Par ailleurs, à la Coalition avenir Québec, nous avons la grande possibilité, le grand privilège de pouvoir nous exprimer, même si nous avons des opinions divergentes, ce qui fait la beauté de cette formation politique. J'ai des collègues qui n'appuient pas ce projet de loi. Pour ma part, j'ai écouté mes citoyens, M. le Président, les citoyens de Montarville, Boucherville, Saint-Bruno, et j'ai eu beaucoup, beaucoup de courriels, au bureau, de gens qui voulaient ce registre; si on peut n'arriver qu'à sauver une vie et peut-être même plus, et on le souhaite, on le souhaite, M. le Président. Et je dois vous avouer qu'on ne fait pas que des heureux, naturellement. J'ai eu, et je dois vous l'avouer, et je le dis bien honnêtement, très, très, très peu de gens qui ont pris la peine de m'écrire au bureau pour me dire qu'ils étaient contre; ça se compte sur les doigts d'une seule main, M. le Président, et, là-dessus, c'étaient des gens qui n'étaient pas tous de ma circonscription.

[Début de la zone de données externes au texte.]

(* ===== verification/HttpGuarantees.v ===== *)
(** What the delivery layer guarantees of every request: each endpoint answers
    with exactly one document and never panics; a panic behind the recovery
    middleware is answered; a request to any route is answered exactly once. *)
From S2P Require Export Routes.
Import Response Dto Middleware.

(** * Endpoints answer once *)

Section Answers.
Context {C S : Type} `{GinContext C} {GL : GinLaws C} `{TextLibraries} (problemLocalizer : localizer).

(** Returns, having written one document and kept the request. *)
Definition answers (h : M (C * S) unit) : Prop :=
  forall c s, exists c' s' d, h (c, s) = (Ok tt, (c', s')) /\ c_Written c' = c_Written c ++ [d]
                             /\ same_request c c'.

Lemma answers_JSON st d : answers (JSON st d).
Proof. intros c s. exists (c_JSON st d c), s, d. split; [done|].
  split; [by autorewrite with gin|apply request_JSON]. Qed.

Lemma answers_WriteProblem d : answers (WriteProblem problemLocalizer d).
Proof.
  intros c s. destruct (WriteProblem_run (S := S) problemLocalizer d c s GL) as (c' & Hr & _ & Hw & _ & Hq).
  eauto 8.
Qed.

Lemma answers_ctx k : (forall c, answers (k c)) -> answers (bind ctx k).
Proof. intros Hk c s. exact (Hk c c s). Qed.

Lemma answers_or_problem {A} (m : M S A) k :
  (forall a, answers (k a)) -> answers (or_problem problemLocalizer m k).
Proof.
  intros Hk c s. unfold or_problem. destruct (m s) as [[a|e] s1] eqn:Hm; rewrite (bind_call _ _ _ _ _ _ Hm).
  - apply Hk.
  - apply answers_WriteProblem.
Qed.

Lemma answers_bound {A} (bind_ : C -> res A) detail k :
  (forall a, answers (k a)) -> answers (Handlers.bound problemLocalizer bind_ detail k).
Proof.
  intros Hk. apply answers_ctx. intros c. destruct (bind_ c); [apply Hk|apply answers_WriteProblem].
Qed.

Lemma answers_PrincipalFrom k : (forall o, answers (k o)) -> answers (bind PrincipalFrom k).
Proof. intros Hk c s. unfold PrincipalFrom. rewrite bind_assoc, bind_ctx, bind_ret_l. apply Hk. Qed.

Lemma answers_with_authenticated k :
  (forall p, answers (k p)) -> answers (Handlers.with_authenticated problemLocalizer k).
Proof.
  intros Hk. apply answers_PrincipalFrom. intros [p|]; [apply Hk|apply answers_WriteProblem].
Qed.

Lemma answers_target_user missing k :
  answers missing -> (forall u, answers (k u)) -> answers (Handlers.target_user missing k).
Proof.
  intros Hm Hk. apply answers_ctx. intros c. cbn zeta. destruct (c_Param c "id" =s ""); [|apply Hk].
  apply answers_PrincipalFrom. intros [p|]; [apply Hk|exact Hm].
Qed.

Lemma answers_bound_for_user `{UUIDParser} {A B} (bind_ : C -> res A) (toInput : A -> string -> res B) k :
  (forall b, answers (k b)) -> answers (Handlers.bound_for_user problemLocalizer bind_ toInput k).
Proof.
  intros Hk. apply answers_ctx. intros c. cbn zeta. destruct (bind_ c) as [a|e]; [|apply answers_WriteProblem].
  destruct (uuid_Parse _); cbn [negb]; [|apply answers_WriteProblem].
  destruct (toInput a _); [apply Hk|apply answers_WriteProblem].
Qed.

(** The meta of a validated page divides by a positive limit. *)
Lemma answers_paged total input k :
  answers (Handlers.paged total (Pagination.Validate input) k).
Proof.
  unfold Handlers.paged, Pagination.NewPaginationMeta.
  assert ((Pagination.Limit (Pagination.Validate input) =? 0) = false) as ->.
  { apply Z.eqb_neq. unfold Pagination.Validate. cbn.
    destruct (Pagination.Limit input <? 1) eqn:E; [done|]. destruct (100 <? _); [done|]. breflect. lia. }
  intros c s. rewrite bind_of_res. apply answers_JSON.
Qed.

End Answers.

Ltac answer :=
  intros;
  repeat (cbn zeta; match goal with
  | |- answers (OK _) => apply answers_JSON
  | |- answers (Created _) => apply answers_JSON
  | |- answers (BadRequest _ _) => apply answers_WriteProblem
  | |- answers (BadRequestWithParams _ _ _) => apply answers_WriteProblem
  | |- answers (Unauthorized _ _) => apply answers_WriteProblem
  | |- answers (Internal _) => apply answers_WriteProblem
  | |- answers (Handlers.paged _ (Pagination.Validate _) _) => apply answers_paged
  | |- answers (Handlers.paged _ _ _) => cbn [lu_PaginationInput]
  | |- answers (Handlers.bound _ _ _ _) => apply answers_bound; intros ?
  | |- answers (Handlers.bound_for_user _ _ _ _) => apply answers_bound_for_user; intros ?
  | |- answers (Handlers.with_authenticated _ _) => apply answers_with_authenticated; intros ?
  | |- answers (Handlers.target_user _ _) => apply answers_target_user; [|intros ?]
  | |- answers (or_problem _ _ _) => apply answers_or_problem; intros ?
  | |- answers (bind ctx _) => apply answers_ctx; intros ?
  | |- answers (match ?x with _ => _ end) => destruct x
  end).

Section Requests.
Context {C S : Type} `{GinContext C} {GL : GinLaws C} `{GinEngine C S} {GE : GinEngineLaws C S}.
Context `{GinRouter C S} {GR : GinRouterLaws C S} `{TextLibraries} (problemLocalizer : localizer).
Context `{AuthenticationUseCase S} `{AuthorizationUseCase S} `{SessionUseCase S} `{UserUseCase S}
  `{PermissionUseCase S} `{JWTService S} `{RateLimiter S} `{Environment S} `{UUIDParser} `{HTTPMetrics S}.
Context (metricsExport readiness : M (C * S) unit) (rlConfig : RateLimitConfig) (maxBytes : Z).

(** The handlers [NewServer] installs on the engine. *)
Definition global_handlers : list (HandlerFunc C S) :=
  [Recovery problemLocalizer; RequestBodyLimit maxBytes; MetricsHandler].

(** Neither the clock nor a metric panics; the labels of a series are UTF-8. *)
Record ports_return : Prop := {
  clock_returns : clock_total (S := S);
  active_returns : forall b s, exists s', RecordHTTPActiveRequests b s = (Ok tt, s');
  request_returns : forall d m p st s,
    ValidString m = true -> ValidString p = true -> ValidString st = true ->
    exists s', RecordHTTPRequest d m p st s = (Ok tt, s');
}.

(** The labels of a request are UTF-8: its method, and the pattern of its route
    or, where no route matched, its path. *)
Definition labelled (c : C) : Prop :=
  ValidString (c_Method c) = true /\ ValidString (request_path c) = true.

Lemma labelled_same c c' : same_request c c' -> labelled c -> labelled c'.
Proof.
  unfold labelled, request_path. intros (_ & _ & Hf & Hu & _ & Hm). by rewrite Hf, Hu, Hm.
Qed.

(** ** Endpoints *)

Lemma endpoints_answer :
  answers metricsExport -> answers readiness ->
  Forall answers (Routes.endpoints problemLocalizer metricsExport readiness).
Proof.
  intros Hm Hr. unfold Routes.endpoints.
  apply Forall_cons. split; [exact Hm|]. apply Forall_cons. split; [exact Hr|].
  apply Forall_cons. split; [apply answers_JSON|].
  repeat (apply Forall_cons; split);
    [unfold Handlers.Login|unfold Handlers.Register|unfold Handlers.Refresh|unfold Handlers.Logout
    |unfold Handlers.GetAllUserSessions|unfold Handlers.DeleteSessions|unfold Handlers.GetPermissions
    |unfold Handlers.GetPermissionsByRole|unfold Handlers.CreatePermissin|unfold Handlers.DeletePermissin
    |unfold Handlers.CreateUser|unfold Handlers.GetUser|unfold Handlers.GetUserList
    |unfold Handlers.DeleteUser|unfold Handlers.UpdateUser|unfold Handlers.ChangeEmail
    |unfold Handlers.ChangePassword|unfold Handlers.ChangeRole|unfold Handlers.ChangeStatus
    |constructor]; answer.
Qed.

(** ** Chains *)

(** A chain that returns, having written one document and kept the request. *)
Definition chain_answers (hs : list (HandlerFunc C S)) : Prop :=
  forall c s, c_IsAborted c = false -> labelled c ->
  exists c' s' d, documented_chain hs (c, s) = (Ok tt, (c', s')) /\ c_Written c' = c_Written c ++ [d]
                 /\ same_request c c'.

Lemma protected_answers k h :
  ports_return -> answers h ->
  chain_answers (protected_guards problemLocalizer rlConfig k ++ [endpoint h]).
Proof.
  intros [Hclock _ _] Hh c s Hc _.
  rewrite guarded_chain; [|by apply protected_guards_are_guards|done].
  pose proof (protected_guards_run problemLocalizer Hclock rlConfig k c s Hc) as Hr.
  destruct (admission _ _ _ _ _ s) as [[p|d] s1]; destruct Hr as (c1 & -> & Hr).
  - destruct Hr as [[Hq _ Hw] _]. destruct (Hh c1 s1) as (c' & s' & d & -> & Hw' & Hq').
    exists c', s', d. rewrite Hw', Hw. split; [done|]. split; [done|by transitivity c1].
  - exists c1, s1, (ProblemDocument (problem_of problemLocalizer c d)). split; [done|].
    split; [apply (refused_written _ _ _ _ Hr)|apply (refused_request _ _ _ _ Hr)].
Qed.

Lemma public_answers h : answers h -> chain_answers [endpoint h].
Proof.
  intros Hh c s Hc _. pose proof (guarded_chain [] h (c, s) ltac:(constructor) Hc) as Hg. cbn [app] in Hg.
  rewrite Hg. apply Hh.
Qed.

Lemma limited_answers rl h :
  ports_return -> answers h -> chain_answers [Handler problemLocalizer rl; endpoint h].
Proof.
  intros [Hclock _ _] Hh c s Hc _.
  pose proof (Handler_decides problemLocalizer Hclock rl) as Hd.
  assert (Hgs : Forall is_guard [Handler (S := S) problemLocalizer rl])
    by (repeat constructor; by eapply decides_is_guard).
  pose proof (guarded_chain [Handler problemLocalizer rl] h (c, s) Hgs Hc) as Hg. cbn [app] in Hg.
  rewrite Hg. pose proof (run_guards_decides problemLocalizer _ _ [] c s Hd Hc) as Hr.
  destruct (spec_ip rl c s) as [[o|d] s1].
  - destruct Hr as (c1 & -> & [Hq _ Hw] & _). destruct (Hh c1 s1) as (c' & s' & d & Hrun & Hw' & Hq').
    exists c', s', d. cbn [run_guards]. rewrite Hrun, Hw', Hw. split; [done|]. split; [done|by transitivity c1].
  - destruct Hr as (c1 & -> & Hr). eexists c1, s1, _. split; [done|].
    split; [apply (refused_written _ _ _ _ Hr)|apply (refused_request _ _ _ _ Hr)].
Qed.

(** ** The handlers of the engine *)

Lemma metrics_answers hs : ports_return -> chain_answers hs -> chain_answers (MetricsHandler :: hs).
Proof.
  intros [Hclock Hactive Hrequest] Hhs c s Hc Hl. cbn [documented_chain]. unfold MetricsHandler.
  destruct (Hclock s) as (t0 & s0 & Ht0). rewrite (bind_call _ _ _ _ _ _ Ht0), bind_of_res.
  destruct (Hactive true s0) as (s1 & Ha1). rewrite (bind_call _ _ _ _ _ _ Ha1), bind_of_res.
  cbn [ret]. rewrite Hc. destruct (Hhs c s1 Hc Hl) as (c2 & s2 & d & -> & Hw2 & Hq2).
  destruct (labelled_same _ _ Hq2 Hl) as [Hm2 Hp2].
  destruct (Hactive false s2) as (s3 & Ha3). rewrite (bind_call _ _ _ _ _ _ Ha3), bind_of_res.
  destruct (Hclock s3) as (t4 & s4 & Ht4). rewrite (bind_call _ _ _ _ _ _ Ht4), bind_of_res, bind_ctx.
  match goal with |- context [RecordHTTPRequest ?x ?y ?z ?w] =>
    destruct (Hrequest x y z w s4 Hm2 Hp2 (ValidString_itoa _)) as (s5 & Hr5) end.
  rewrite (bind_call _ _ _ _ _ _ Hr5). by exists c2, s5, d.
Qed.

Lemma body_limit_answers hs : chain_answers hs -> chain_answers (RequestBodyLimit maxBytes :: hs).
Proof.
  intros Hhs c s Hc Hl. cbn [documented_chain]. unfold RequestBodyLimit, Next. rewrite bind_update. cbn [ret].
  set (c1 := if c_HasBody c then c_LimitBody maxBytes c else c).
  assert (Hc1 : c_IsAborted c1 = false) by (subst c1; destruct (c_HasBody c); by autorewrite with gin).
  assert (Hw1 : c_Written c1 = c_Written c) by (subst c1; destruct (c_HasBody c); by autorewrite with gin).
  assert (Hq1 : same_request c c1) by (subst c1; destruct (c_HasBody c); [apply request_limit|done]).
  rewrite Hc1. destruct (Hhs c1 s Hc1 (labelled_same _ _ Hq1 Hl)) as (c2 & s2 & d & -> & Hw2 & Hq2).
  exists c2, s2, d. rewrite Hw2, Hw1. split; [done|]. split; [done|by transitivity c1].
Qed.

Lemma recovery_answers hs : chain_answers hs -> chain_answers (Recovery problemLocalizer :: hs).
Proof.
  intros Hhs c s Hc Hl. cbn [documented_chain]. unfold Recovery. cbn [ret]. rewrite Hc.
  destruct (Hhs c s Hc Hl) as (c2 & s2 & d & -> & Hw2 & Hq2). by exists c2, s2, d.
Qed.

Lemma route_answers e r :
  ports_return -> answers metricsExport -> answers readiness ->
  Routes.enforced problemLocalizer metricsExport readiness rlConfig global_handlers e r ->
  chain_answers (Routes.rt_Handlers r).
Proof.
  intros Hports Hm Hr (_ & _ & h & Hin & He).
  pose proof (proj1 (List.Forall_forall _ _) (endpoints_answer Hm Hr) h Hin) as Hh. cbn in Hh.
  assert (Hg : forall hs, chain_answers hs -> chain_answers (global_handlers ++ hs)).
  { intros hs Hhs. apply recovery_answers, body_limit_answers, metrics_answers; done. }
  destruct (Routes.check_of _ _) as [k|].
  - rewrite He. by apply Hg, protected_answers.
  - destruct He as [_ [-> | [rl ->]]]; apply Hg; [by apply public_answers|by apply limited_answers].
Qed.

(** C20. Every request is answered exactly once and without a panic: whatever
    the use cases, the stores and the limiter return, for a request whose
    method and route are UTF-8, gin's run of the chain of any route the server registers returns, and has written exactly one
    document: the endpoint's or the problem a guard refused with. *)
Theorem every_request_answered_once (engine : RouterGroup) r routes (rt : Routes.route C S) c s :
  gr_BasePath engine = "/" -> gr_Handlers engine = global_handlers ->
  ports_return -> answers metricsExport -> answers readiness ->
  Routes.setupRoutes problemLocalizer metricsExport readiness rlConfig engine = Ok (r, routes) ->
  In rt routes -> c_IsAborted c = false -> c_Written c = [] -> labelled c ->
  exists c' s' d, gin_Run (Routes.rt_Handlers rt) (c, s) = (Ok tt, (c', s')) /\ c_Written c' = [d].
Proof.
  intros Hroot Hglobals Hports Hm Hr Hsetup Hin Hc Hw Hl.
  destruct (Routes.setup_enforced problemLocalizer metricsExport readiness rlConfig engine Hroot)
    as (r' & routes' & keys & Hs' & [_ _ He _]).
  rewrite Hsetup in Hs'. injection Hs' as <- <-.
  assert (exists e, Routes.enforced problemLocalizer metricsExport readiness rlConfig (gr_Handlers engine) e rt)
    as (e & Hert).
  { cbn in He. clear -He Hin. induction He as [|e x l k Hex _ IH]; [done|].
    destruct Hin as [<- | Hin]; [by exists e|by apply IH]. }
  rewrite Hglobals in Hert. rewrite gin_Run_documented.
  destruct (route_answers e rt Hports Hm Hr Hert c s Hc Hl) as (c' & s' & d & Hrun & Hw' & _).
  rewrite Hw in Hw'. by exists c', s', d.
Qed.

(** C37. A panic behind the recovery middleware is answered and contained: the
    chain returns with the pending handlers not run, and the internal-error
    problem is written after what was written before the panic; where that is
    nothing, it is the whole response, with status 500. *)
Theorem recovery_contains_panics hs c s p c1 s1 :
  c_IsAborted c = false -> documented_chain hs (c, s) = (Err p, (c1, s1)) ->
  exists c', gin_Run (Recovery problemLocalizer :: hs) (c, s) = (Ok tt, (c', s1))
    /\ c_IsAborted c' = true
    /\ c_Written c' = c_Written c1 ++ [ProblemDocument (problem_of problemLocalizer c1 (MapError ErrInternal))]
    /\ (c_Written c1 = [] -> c_Status c' = StatusInternalServerError).
Proof.
  intros Hc Hpanic. rewrite gin_Run_documented. cbn [documented_chain]. unfold Recovery. cbn [ret].
  rewrite Hc, Hpanic.
  destruct (WriteProblem_run (S := S) problemLocalizer (MapError ErrInternal) c1 s1 GL) as (c2 & Hr & Ha & Hw2 & Hst & _).
  unfold Internal. rewrite (bind_Ok _ _ _ _ _ Hr). exists (c_Abort c2). split; [done|].
  autorewrite with gin. split; [done|]. split; [done|]. intros Hw. by rewrite (Hst Hw).
Qed.

(** A panic also skips what the metrics middleware does after [c.Next()]: the
    gauge of active requests keeps the request that panicked. *)
Lemma panic_keeps_active_gauge hs c s t s0 s1 p c2 s2 :
  c_IsAborted c = false -> time_Now s = (Ok t, s0) ->
  RecordHTTPActiveRequests true s0 = (Ok tt, s1) ->
  documented_chain hs (c, s1) = (Err p, (c2, s2)) ->
  documented_chain (MetricsHandler :: hs) (c, s) = (Err p, (c2, s2)).
Proof.
  intros Hc Ht Ha Hpanic. cbn [documented_chain]. unfold MetricsHandler.
  rewrite (bind_call _ _ _ _ _ _ Ht), bind_of_res, (bind_call _ _ _ _ _ _ Ha), bind_of_res.
  cbn [ret]. by rewrite Hc, Hpanic.
Qed.

End Requests.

Alors, pour ces motifs — il me reste peu de temps — je vous annonce d'emblée que je voterai pour ce projet de loi n° 64. Merci, M. le Président.

Le Vice-Président (M. Gendron) : Je vous remercie, Mme la députée de Marieville.

Bien, moi, compte tenu de l'heure, puis il reste des intervenants... Vous voulez commencer?

Une voix : ...d'ajourner pour aujourd'hui.

Le Vice-Président (M. Gendron) : C'est ça, je proposerais d'ajourner nos débats, compte tenu de l'heure. Il reste une minute et quelque chose puis il reste d'autres intervenants.

Ajournement

Alors, compte tenu de l'heure, les travaux sont ajournés à demain, jeudi 9 juin, à 9 h 40.